I’ll admit. I went on my own “isn’t feminism about choice???” rant on Twitter over the weekend, dedicating several tweets not just to Beyoncé’s right to call herself a feminist, but also to the movement that continually tries to define itself by excluding those who don’t fit within its narrow boundaries.

As a self-identified feminist, I often talk about why so many of my sisters do not and will not identify with feminism because they feel it does not speak to the issues of black and brown women. Whenever I bring up feminism or being feminist, inevitably I hear, “That’s white people’s sh*t.”

And when you add on respectability politics, and the fact that black women who speak openly about sex and their sexuality are often viewed as shameless whores who are disgracing themselves and the race, ish gets really real.

So I get it.

Beyonce coming out as a feminist, or even mentioning feminism in a very explicit way, on an album that changed the music industry is a big damn deal. And people want to talk about it.

But for how long?

Brittney Cooper, writing for Salon, attempts to explain why Beyoncé’s foray into feminism has caused such a stir:

Beyoncé means a lot to us. She triggers a lot for us: about desire and beauty and skin color politics and access and being chosen and being the cool kid. Because representations of black female subjectivity are so paltry in pop culture, the mainstream doesn’t know that we struggle with this kinda shit, too. Nerdy girls resent the popular pretty girls. We grow up to become feminists who are beautiful in our own right, to critique patriarchy and challenge desire. And we have a sort of smugness that says, the pretty girl who gets the guy can have all that, but she can’t be radical. That Beyoncé would even want to means she has stepped out of her lane, and lanes matter greatly.
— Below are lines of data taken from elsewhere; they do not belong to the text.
Lemma DumpToFile_other_files (dir : cstring) (data : list ascii) (description : cstring)
    (fs : FileSystem) (f : cstring) :
  (c_str data ≠ [] → PathNameOpenFile (dump_path dir) = OpenOk → f ≠ dump_path dir) →
  (DumpToFile dir (lit "bind_variables.csv") data description fs).1.1 !! f = fs !! f.
Proof.
  intros Hf. unfold DumpToFile. fold (dump_path dir).
  destruct (starts_with_nul data) eqn:Hdata; [done|].
  assert (c_str data ≠ []) as Hne.
  { intros Hnil%starts_with_nul_c_str. congruence. }
  destruct (PathNameOpenFile (dump_path dir)) eqn:Hopen; cbn [fst]; try done.
  specialize (Hf Hne eq_refl).
  destruct (FileWrite _ _); cbn [fst];
    rewrite ?lookup_insert_ne by done; done.
Qed.

Lemma RemoveExpiredEntry_other_files (now : Z) (sh : Shmem) (fs : FileSystem)
    (entry : YbQueryDiagnosticsEntry) (f : cstring) :
  ¬ writes_file now entry f →
  (RemoveExpiredEntry now (sh, fs) entry).2 !! f = fs !! f.
Proof.
  intros Hf. unfold RemoveExpiredEntry.
  destruct (HasBundleExpired entry now) eqn:He; [|done].
  destruct (pg_mkdir_p_ok _) eqn:Hmk; [|done]. cbn [negb].
  pose proof (DumpToFile_other_files (path (metadata entry)) (bind_vars entry) [] fs f)
    as Hother.
  destruct (DumpToFile _ _ _ _ _) as [[fs' status] description].
  cbn [fst snd] in *. apply Hother. intros Hne Hopen ->. apply Hf.
  by repeat split.
Qed.

Lemma sweep_other_files (now : Z) (l : list (Z * YbQueryDiagnosticsEntry))
    (st : Shmem * FileSystem) (f : cstring) :
  Forall (λ ke, ¬ writes_file now ke.2 f) l →
  (foldl (λ st ke, RemoveExpiredEntry now st ke.2) st l).2 !! f = st.2 !! f.
Proof.
  intros Hl. revert st. induction Hl as [|ke l Hke _ IH]; intros [sh fs]; [done|].
  cbn [foldl]. rewrite IH. by apply RemoveExpiredEntry_other_files.
Qed.

(** X8. The sweep writes no file other than the [bind_variables.csv] of
    bundles that have expired with data in their buffer: every other file
    is left as it was. *)
Theorem sweep_writes_only_bundle_files (now : Z) (sh : Shmem) (fs : FileSystem)
    (f : cstring) :
  (∀ k entry, bundles_in_progress sh !! k = Some entry → ¬ writes_file now entry f) →
  (RemoveExpiredEntries now (sh, fs)).2 !! f = fs !! f.
Proof.
  intros Hf. unfold RemoveExpiredEntries.
  rewrite sweep_other_files; [done|].
  apply Forall_forall. intros [k e] Hin. apply hash_seq_lookup in Hin.
  by apply (Hf k e).
Qed.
Whitney Teal takes it a step further in her piece for XOJane, writing:

Ultimately, what makes “Beyoncé” so important isn’t necessarily what she’s saying—that she is sexual and loving and super-successful and you bitches better deal—because that’s been said before (Janet Jackson’s similarly freaky-deaky self-titled album, for one), but rather that it’s Beyoncé, of all people, saying it. A woman who never takes credit for her success, who looks blankly while being insulted, who created a whole other alter ego just a few years ago so that she could sing about popping her pussy without ridicule.

… “Beyoncé” is the most feminist piece of mainstream art I’ve consumed this year and maybe ever…It’s women’s empowerment for a group that doesn’t get a lot of it in media and needs it more. It’s feminism for women who are taught that patriarchy will get you to heaven. It’s feminism for women who don’t care to rhapsodize about whatever mainstream feminism’s issue of the day happens to be because they’ve got their own, separate issues. It’s the feminism of lived experience.

I understand we live in a new, hypercritical world where every move a pop star or politician or celebrity makes is scrutinized and written about ad nauseam, but is this a good thing? Or are we merely just listening to our own voices and actually damaging the relationships between communities—feminists and non-feminists, black women and white women, feminist of color and white feminists—that we need to be strengthening?

At what point do we just sit back and enjoy the album—or not—without trying to philosophize and dissect about what it all REALLY means?

Hopefully we’ll reach that point soon, so I can go back to focusing on how to perfect Bey’s twang when she sings, “EYE been drankin…EYE been thanking…” cuz, yeah…I need get that together.